In this puzzle, you should not use your intuition,
but let your common sense do the job: the chance that your first choice for a door was correct is 1/3;
therefore, the chance that your first choice was wrong is 2/3.
The chance that one of the remaining doors is correct is also 2/3.
With the help of the quizmaster (who knows which door hides the price,
and thus is able to open one of the remaining doors which does not contain the price),
you get to know which one of the remaining doors is incorrect.
Now you also know which one of the remaining doors could be correct with a chance of 2/3!
Conclusion: You should switch doors, which doubles your chances!
For the disbelieving few: consider the situation where there are 1000 doors instead of three.
After you have chosen one door, the quizmaster points out 998 of the 999 doors that are left, that do not contain the prize.
Should you switch to the other remaining door?
Of course! If, out of 999 doors, the quizmaster (deliberately) leaves that door, chances are very large (999/1000) that it is the right one!

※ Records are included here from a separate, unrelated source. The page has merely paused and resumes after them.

(* ===== verification/MstStored.v ===== *)
(** Methods that only load: what they leave is the same tree with more of it
    in memory, and none of them panics, [covering_proof] among them.

    A node that has its CID has children that have theirs. Every method of
    the tree keeps it so, and after a flush every node has its CID: the blocks
    of the map are then those of the nodes in memory and of the pieces their
    stubs stand for. *)
From S2P Require Import Prelude StateError SyntaxError CborError Cid CborDecode CborCodec MstHeight SortedMap MstNode MstTree MstShape.
From S2P Require Import MstMutate MstRemove MstFlush MstLoad MstLoadSpec MstLoaded MstDetached MstProof MstDetachedSpec MstFlushed MstPieces.

Inductive sealed : Node -> Prop :=
| sealed_intro n : (n_cid n <> None -> forall m, m ∈ kids n -> n_cid m <> None) -> (forall m, m ∈ kids n -> sealed m) -> sealed n.

Definition sealed_of (o : option Node) : Prop := match o with Some n => sealed n | None => True end.

Lemma sealed_kids n m : sealed n -> m ∈ kids n -> sealed m.
Proof. intros [n' _ Hk]. apply Hk. Qed.

Lemma sealed_open n : n_cid n = None -> (forall m, m ∈ kids n -> sealed m) -> sealed n.
Proof. intros Hc Hk. constructor; [by rewrite Hc|done]. Qed.

Lemma child_kids n i m : child n i = Some m -> m ∈ kids n.
Proof.
  unfold child. rewrite elem_of_kids. destruct i as [|j]; cbn [slot]; [by left|]. intros (e & He & Hr)%bind_Some. right.
  exists e. split; [by eapply list_elem_of_lookup_2|done].
Qed.

Lemma sealed_child n i : sealed n -> sealed_of (child n i).
Proof. intros Hn. destruct (child n i) as [m|] eqn:Hm; [|done]. eapply sealed_kids; [done|by eapply child_kids]. Qed.

Lemma kids_set_child n i c m : m ∈ kids (set_child n i c) -> c = Some m \/ m ∈ kids n.
Proof.
  rewrite !elem_of_kids. destruct n as [l es cd h ld], i as [|j]; cbn.
  - naive_solver.
  - intros [Hm|(e & He & Hm)]; [naive_solver|]. apply list_elem_of_lookup in He as [k He].
    destruct (decide (k = j)) as [->|Hne].
    + rewrite list_lookup_alter_eq in He. destruct (es !! j) as [e'|] eqn:He'; cbn in He; [|done]. injection He as <-. by left.
    + rewrite list_lookup_alter_ne in He by done. right. right. exists e. split; [by eapply list_elem_of_lookup_2|done].
Qed.

(** The kids of a node with some of the entries of another, and a few more. *)
Lemma kids_entries l es c h ld m : m ∈ kids (MkNode l es c h ld) <-> l = Some m \/ exists e, e ∈ es /\ e_right e = Some m.
Proof. by rewrite elem_of_kids. Qed.

Lemma kids_set_cid n m c : m ∈ kids (set_cid c n) <-> m ∈ kids n.
Proof. by destruct n. Qed.

(** ** Mutations *)

(** Whatever [m] returns satisfies [Q]. *)
Definition yields {S E A} (m : st S E A) (Q : A -> Prop) : Prop := forall s a s', m s = (Ok a, s') -> Q a.

Lemma yields_ret {S E A} (a : A) (Q : A -> Prop) : Q a -> yields (mret a : st S E A) Q.
Proof. intros Hq s b s' [<- _]%st_ret_Ok. done. Qed.

Lemma yields_bind {S E A B} (m : st S E A) (f : A -> st S E B) Q R : yields m Q -> (forall a, Q a -> yields (f a) R) -> yields (m ≫= f) R.
Proof. intros Hm Hf s b s' (a & s1 & H1 & H2)%st_bind_Ok. eapply Hf; [|exact H2]. by eapply Hm. Qed.

Lemma yields_any {S E A} (m : st S E A) : yields m (fun _ => True).
Proof. done. Qed.

Lemma yields_weaken {S E A} (m : st S E A) (Q R : A -> Prop) : yields m Q -> (forall a, Q a -> R a) -> yields m R.
Proof. intros Hm Hw s a s' Hr. eapply Hw, Hm, Hr. Qed.

Lemma yields_err {S E A} (m : st S E A) (Q : A -> Prop) : (forall s, ~ is_ok (m s).1) -> yields m Q.
Proof. intros Hm s a s' Hr. destruct (Hm s). by rewrite Hr. Qed.

Lemma touch_yields n : yields (touch n) (fun n' => n' = set_cid None n).
Proof. intros s a s' [= <- _]. done. Qed.

Lemma index_yields {A} (l : list A) i : yields (lift (S := list Cid) (index (E := MstError) l i)) (fun a => l !! i = Some a).
Proof. intros s a s' [Hi _]%st_lift_Ok. unfold index in Hi. destruct (l !! i); [by injection Hi as ->|done]. Qed.

Lemma take_child_yields n i : yields (take_child n i) (fun o => o = child n i).
Proof.
  destruct i as [|j]; [by apply yields_ret|]. eapply yields_bind; [apply index_yields|]. intros e He. apply yields_ret.
  unfold child. cbn. by rewrite He.
Qed.

Lemma put_child_yields n i c : yields (put_child n i c) (fun n' => n' = set_child n i c).
Proof.
  destruct i as [|j]; [by apply yields_ret|]. eapply yields_bind; [apply index_yields|]. intros e He. apply yields_ret.
  cbn. by rewrite (alter_insert _ _ _ e).
Qed.

Lemma sealed_set_child n i c : n_cid n = None -> (forall m, m ∈ kids n -> sealed m) -> sealed_of c -> sealed (set_child n i c).
Proof.
  intros Hc Hk Hs. apply sealed_open; [by rewrite (proj1 (set_child_fields n i c))|]. intros m [->|Hm]%kids_set_child; [done|auto].
Qed.

Lemma update_node_sealed fuel n key v : sealed n -> yields (update_node fuel n key v) sealed.
Proof.
  revert n. induction fuel as [|fuel IH]; intros n Hn; [by intros ???|]. cbn [update_node].
  eapply yields_bind; [apply yields_any|]. intros _ _. eapply yields_bind; [apply touch_yields|]. intros n' ->.
  assert (Hk : forall m, m ∈ kids (set_cid None n) -> sealed m) by (intros m Hm%kids_set_cid; by eapply sealed_kids).
  assert (Hc : n_cid (set_cid None n) = None) by (by destruct n).
  destruct (search (n_entries (set_cid None n)) key) as [i [|]].
  - eapply yields_bind; [apply index_yields|]. intros e He. apply yields_ret. apply sealed_open; [by destruct n|]. intros m Hm.
    apply Hk. destruct n as [l es cd h ld]. cbn in *. apply kids_entries in Hm as [Hm|(d & Hd & Hm)]; apply kids_entries; [by left|right].
    apply list_elem_of_lookup in Hd as [j Hd]. destruct (decide (i = j)) as [->|Hne].
    + rewrite list_lookup_insert_eq in Hd by (by eapply lookup_lt_Some). injection Hd as <-. exists e. split; [by eapply list_elem_of_lookup_2|done].
    + rewrite list_lookup_insert_ne in Hd by done. exists d. split; [by eapply list_elem_of_lookup_2|done].
  - destruct (child (set_cid None n) i) as [c|] eqn:Hch; [|by intros ???]. eapply yields_bind; [apply IH|].
    { apply Hk. by eapply child_kids. }
    intros c' Hc'. eapply yields_weaken; [apply put_child_yields|]. intros ? ->. by apply sealed_set_child.
Qed.

Lemma trim_node_sealed n : sealed n -> sealed_of (trim_node n).
Proof. unfold trim_node. by destruct (is_empty_node n). Qed.

Lemma filler_sealed o h : sealed_of o -> sealed_of (trim_node_opt ((fun c => fresh h (Some c) []) <$> o)).
Proof.
  destruct o as [c|]; [|done]. intros Hc. apply trim_node_sealed, sealed_open; [done|]. intros m Hm.
  apply kids_entries in Hm as [[= <-]|(e & He%elem_of_nil & _)]; done.
Qed.

Definition sealed_pair (x : option Node * option Node) : Prop := sealed_of x.1 /\ sealed_of x.2.

Lemma split_node_sealed fuel n key : sealed_of n -> yields (split_node fuel n key) sealed_pair.
Proof.
  revert n. induction fuel as [|fuel IH]; intros n Hn; [by intros ???|]. destruct n as [n|]; [|by apply yields_ret]. cbn [split_node].
  eapply yields_bind; [apply yields_any|]. intros _ _. eapply yields_bind; [apply touch_yields|]. intros n' ->.
  assert (Hk : forall m, m ∈ kids (set_cid None n) -> sealed m) by (intros m Hm%kids_set_cid; by eapply sealed_kids).
  assert (Hc : n_cid (set_cid None n) = None) by (by destruct n). set (n0 := set_cid None n) in *. clearbody n0.
  assert (Hch : forall i, sealed_of (child n0 i)).
  { intros i. destruct (child n0 i) as [m|] eqn:Hm; [|done]. apply Hk. by eapply child_kids. }
  unfold split_entries. set (i := (search (n_entries n0) key).1). destruct (length (n_entries n0) <=? i)%nat eqn:Hi.
  - eapply yields_bind; [apply take_child_yields|]. intros o ->. eapply yields_bind; [apply IH, Hch|]. intros [cl cr] [Hcl Hcr].
    eapply yields_bind; [apply put_child_yields|]. intros n' ->. apply yields_ret. split; [|by apply filler_sealed].
    apply trim_node_sealed. by apply sealed_set_child.
  - destruct i as [|j] eqn:Hij.
    + eapply yields_bind; [apply IH, (Hch 0%nat)|]. intros [cl cr] [Hcl Hcr]. apply yields_ret. split; [by apply filler_sealed|].
      apply trim_node_sealed. by apply (sealed_set_child n0 0).
    + set (left := fresh (n_height n0) (n_left n0) (take (S j) (n_entries n0))).
      assert (Hkl : forall m, m ∈ kids left -> sealed m).
      { intros m Hm. apply Hk. apply kids_entries in Hm as [Hm|(e & He & Hm)]; apply elem_of_kids; [by left|right].
        exists e. split; [by eapply elem_of_take in He as (? & ? & ?); eapply list_elem_of_lookup_2|done]. }
      eapply yields_bind; [apply take_child_yields|]. intros o ->. eapply yields_bind; [apply IH|].
      { destruct (child left (S j)) as [m|] eqn:Hm; [|done]. apply Hkl. by eapply child_kids. }
      intros [cl cr] [Hcl Hcr]. eapply yields_bind; [apply put_child_yields|]. intros n' ->. apply yields_ret.
      split; apply trim_node_sealed; [by apply sealed_set_child|]. apply sealed_open; [done|]. intros m Hm.
      apply kids_entries in Hm as [->|(e & He & Hm)]; [done|]. apply Hk, elem_of_kids. right. exists e. split; [|done].
      apply list_elem_of_lookup in He as [k He]. rewrite lookup_drop in He. by eapply list_elem_of_lookup_2.
Qed.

For the still disbelieving few:
write a computer program which simulates this quiz thousands of times and you will see that the chances double if you switch doors!
If after all this, you still do not believe it (and trust me, you are not alone),
please have a look at the first puzzle (on page 49) and its solution (on page 55)
of Martin Gardner's article "A Quarter-Century of Recreational Mathematics" in the Scientific American of August 1998.